5 Assim, apesar da governação internacional, a França manteve uma hegemonia sobre a cidade portuária de Tânger. Esta situação fazia com que os apoiantes do império, em Espanha, nomeadamente algumas facções do exército, vissem o Protectorado internacional como «um espaço estranho, como uma espinha sob administração internacional encravada no meio do Protectorado espanhol». Era um enclave que «não só comprometia a homogeneidade de conjunto da zona espanhola, como podia colocar em perigo a sua própria segurança e defesa». Era uma verdadeira «humilhação» das potências internacionais sob a Espanha e que contribuiu decisivamente para atear os desejos africanistas da elite política em torno de Franco (p. 37). Dividida entre irredentistas – os que desejavam, apenas, a rectificação das fronteiras espanholas em Marrocos, argumentando o direito espanhol à colonização – e imperialistas – com o início da II Guerra e a derrota da França, defendiam a anexação do Marrocos francês, o departamento de Orão na Argélia e uma ampliação substancial da Guiné espanhola – ambas as opções se traduziram numa acção diplomática seguida pelo governo de Franco: conversações diplomáticas com Londres e Vichy, a propósito das exigências mínimas ou irredentistas, e negociação com Berlim das exigências máximas ou imperialistas. Como demonstra Manuel Ros Agudo, se a primeira exigia somente que Franco permanecesse neutral, a segunda obrigava-o a entrar no conflito, do lado das forças do Eixo (182-183).
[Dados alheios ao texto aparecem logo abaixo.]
(** X3: the permission checks of every action.  In the student, course and
    grade viewsets the actions create, update, partial_update and destroy
    (and list, for students) pass exactly for an authenticated lecturer or
    admin, and every other action, the custom ones included, passes exactly
    for an authenticated request.  A review is created only by an
    authenticated principal of role student, the profiles are listed only by
    one of role admin, and the other actions of these two viewsets need
    authentication alone. *)
Theorem action_permissions (request : Request.t) (action : string) :
  let authenticated := User.is_authenticated (Request.user request) = true in
  let has (roles : list string) :=
    ∃ profile, User.profile (Request.user request) = Some profile
               ∧ Profile.role profile ∈ roles in
  let writes := ["create"; "update"; "partial_update"; "destroy"] in
  (check_permissions (StudentViewSet.get_permissions action) request = Ok ()
   ↔ authenticated ∧ (action ∈ "list" :: writes → has ["lecturer"; "admin"]))
  ∧ (check_permissions (CourseViewSet.get_permissions action) request = Ok ()
     ↔ authenticated ∧ (action ∈ writes → has ["lecturer"; "admin"]))
  ∧ (check_permissions (GradeViewSet.get_permissions action) request = Ok ()
     ↔ authenticated ∧ (action ∈ writes → has ["lecturer"; "admin"]))
  ∧ (check_permissions (CourseReviewViewSet.get_permissions action) request
       = Ok ()
     ↔ authenticated ∧ (action = "create" → has ["student"]))
  ∧ (check_permissions (ProfileViewSet.get_permissions action) request = Ok ()
     ↔ authenticated ∧ (action = "list" → has ["admin"])).
Proof.
  intros authenticated has writes. subst authenticated has writes.
  split; [apply staff_gate|]. split; [apply staff_gate|].
  split; [apply staff_gate|]. split.
  - unfold CourseReviewViewSet.get_permissions.
    case_bool_decide as Haction.
    + rewrite check_permissions_single.
      rewrite (has_permission_role IsStudent "student") by set_solver.
      set_unfold. naive_solver.
    + rewrite check_permissions_Ok. split.
      * intros Hperms. split; [|done].
        apply (Hperms IsAuthenticated). set_solver.
      * intros [Hauth _] perm Hin. apply list_elem_of_In in Hin. simpl in Hin.
        destruct Hin as [<- | [<- | []]]; done.
  - unfold ProfileViewSet.get_permissions.
    case_bool_decide as Haction; rewrite check_permissions_single.
    + rewrite (has_permission_role IsAdmin "admin") by set_solver.
      set_unfold. naive_solver.
    + unfold has_permission. naive_solver.
Qed.

(** ** Enrollment: what a request can change *)

Lemma StudentViewSet_get_object_inv filter_queryset action request pk db student :
  StudentViewSet.get_object filter_queryset action request pk db = Ok student →
  ∃ queryset,
    filter_queryset (Request.query_params request) (Student_objects db)
      = Ok queryset
    ∧ get (λ s, Student.id s = pk) queryset = Ok student.
Proof.
  unfold StudentViewSet.get_object, mbind, result_bind.
  destruct (filter_queryset _ _) as [queryset|e]; [|done].
  destruct (get_object_or_404 _ _ _) as [obj|e] eqn:Hobj; [|done].
  apply get_object_or_404_Ok in Hobj.
  destruct (check_object_permissions _ _ _); [|done]. intros [= <-]. eauto.
Qed.

Lemma is_valid_inv int_of_string db data course_id :
  EnrollmentSerializer.is_valid int_of_string db data
    = Ok (EnrollmentSerializer.Valid course_id) →
  IntegerField int_of_string <$> data !! "course_id" = Some (inl course_id)
  ∧ ∃ course, Course_objects_get_id db course_id = Ok course.
Proof.
  unfold EnrollmentSerializer.is_valid.
  destruct (data !! "course_id") as [raw|]; [|done].
  cbn [fmap option_fmap option_map].
  destruct (IntegerField int_of_string raw) as [z|msg]; [|done].
  destruct (Course_objects_get_id db z) as [course|[]] eqn:Hcourse;
    intros; simplify_eq. eauto.
Qed.

(** Every run of [enroll] either leaves the store alone or is the one
    successful path. *)
Lemma enrollSelf_cases filter_queryset int_of_string request pk db :
  (enrollSelf filter_queryset int_of_string request pk db).2 = db
  ∨ ∃ queryset student course,
      filter_queryset (Request.query_params request) (Student_objects db)
        = Ok queryset
      ∧ get (λ s, Student.id s = pk) queryset = Ok student
      ∧ IntegerField int_of_string <$> Request.data request !! "course_id"
        = Some (inl (Course.id course))
      ∧ course ∈ Course_objects db
      ∧ enrollSelf filter_queryset int_of_string request pk db =
          (Ok (Response
                 (Detail ("Successfully enrolled in " +:+ Course.name course))
                 HTTP_200_OK),
           course_students_add course student db).
Proof.
  unfold enrollSelf, dispatch.
  destruct (check_permissions _ request) as [[]|e]; [|by left].
  unfold StudentViewSet.enroll, query, execute, mbind, M_bind, mret, M_ret.
  destruct (StudentViewSet.get_object _ _ _ _) as [student|e] eqn:Hstudent;
    [|by left].
  apply StudentViewSet_get_object_inv in Hstudent as (queryset & Hfilter & Hstudent).
  destruct (StudentViewSet.not_yourself _ _); [by left|].
  destruct (EnrollmentSerializer.is_valid _ _ _) as [[course_id|errors]|e]
    eqn:Hvalid; [|by left..].
  apply is_valid_inv in Hvalid as [Hdata _].
  destruct (Course_objects_get_id db course_id) as [course|e] eqn:Hcourse;
    [|by left].
  destruct (get_Ok _ _ _ Hcourse) as [Hcrow Hcid].
  case_bool_decide as Hin; [by left|]. right.
  exists queryset, student, course. rewrite Hcid. repeat split; done.
Qed.

Lemma unenrollSelf_cases filter_queryset int_of_string request pk db :
  (unenrollSelf filter_queryset int_of_string request pk db).2 = db
  ∨ ∃ queryset student course,
      filter_queryset (Request.query_params request) (Student_objects db)
        = Ok queryset
      ∧ get (λ s, Student.id s = pk) queryset = Ok student
      ∧ IntegerField int_of_string <$> Request.data request !! "course_id"
        = Some (inl (Course.id course))
      ∧ course ∈ Course_objects db
      ∧ unenrollSelf filter_queryset int_of_string request pk db =
          (Ok (Response
                 (Detail ("Successfully unenrolled from " +:+ Course.name course))
                 HTTP_200_OK),
           course_students_remove course student db).
Proof.
  unfold unenrollSelf, dispatch.
  destruct (check_permissions _ request) as [[]|e]; [|by left].
  unfold StudentViewSet.unenroll, query, execute, mbind, M_bind, mret, M_ret.
  destruct (StudentViewSet.get_object _ _ _ _) as [student|e] eqn:Hstudent;
    [|by left].
  apply StudentViewSet_get_object_inv in Hstudent as (queryset & Hfilter & Hstudent).
  destruct (StudentViewSet.not_yourself _ _); [by left|].
  destruct (EnrollmentSerializer.is_valid _ _ _) as [[course_id|errors]|e]
    eqn:Hvalid; [|by left..].
  apply is_valid_inv in Hvalid as [Hdata _].
  destruct (Course_objects_get_id db course_id) as [course|e] eqn:Hcourse;
    [|by left].
  destruct (get_Ok _ _ _ Hcourse) as [Hcrow Hcid].
  case_bool_decide as Hin; [by left|]. right.
  exists queryset, student, course. rewrite Hcid. repeat split; done.
Qed.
6 Do ponto de vista militar, as Forças Armadas espanholas não desdenharam a segunda solução. Com Adolf Hitler a desejar a entrada de Espanha no conflito para, em conjunto com a Alemanha, invadirem Gibraltar e controlarem a passagem do Atlântico para o Mediterrâneo, o alto comando militar espanhol desenhou pormenorizadamente, com a autorização do Caudilho, um conjunto de operações militares de grande envergadura contra o rochedo. Fica, assim, demonstrado que Franco estava verdadeiramente decidido a entrar na guerra como terceiro parceiro do Eixo, sendo que apenas a falta de garantias de Hitler em relação à cedência à Espanha dos territórios franceses do Norte de África mantiveram o governo espanhol fora da II Guerra Mundial.

7 Por último, não podemos deixar de fazer uma referência mais detalhada sobre as referências a Portugal ao longo do livro. Ros Agudo demonstra que Portugal pouco interessava para os planos de Franco. A invasão fazia-se unicamente para evitar que Portugal fosse usado como uma cabeça-de-ponte da Inglaterra para invadir a Península, após o ataque das forças do Eixo a Gibraltar. Os próprios planos militares espanhóis afirmavam isso: «A conquista de Portugal não deve ser considerada uma acção isolada, mas [por estar] intimamente ligada com a Inglaterra, representa um aspecto da luta contra a última nação» (p. 225). Desta forma, pouco importava ao Caudilho o Pacto de Amizade e Não Agressão luso-espanhol de 17 de Março de 1939 e o protocolo adicional de 30 de Julho de 1940. Na nossa opinião, a análise da questão portuguesa necessitava de mais profundidade. Independentemente do pouco interesse que Franco dava a Portugal, a utilização de fontes e bibliografia portuguesa contribuía para o enriquecimento da obra e para uma melhor contextualização da posição de Espanha no sistema internacional. Nomeadamente no período em análise na obra de Ros Agudo, ao longo dos anos 30 e 40 do século XX, Portugal desenvolveu uma intensa actividade diplomática, por vezes pouco visível, com vista a isolar os sectores intervencionistas e germanófilos da Falange e do Exército, que mal conseguiam disfarçar os desígnios anexionistas relativamente a Portugal. Na delicada conjuntura do Verão de 1940, a assinatura do Protocolo Adicional ao Tratado de Amizade e Não Agressão em 29 de Julho de 1949, não pode ser, portanto, completamente desvalorizado. Em parte, a par da recusa de Hitler em garantir o aumento do território colonial no Norte de África, a acção do governo português muito contribuiu para que Franco pusesse de lado os seus desejos de intervenção e optasse pela neutralidade na II Guerra Mundial.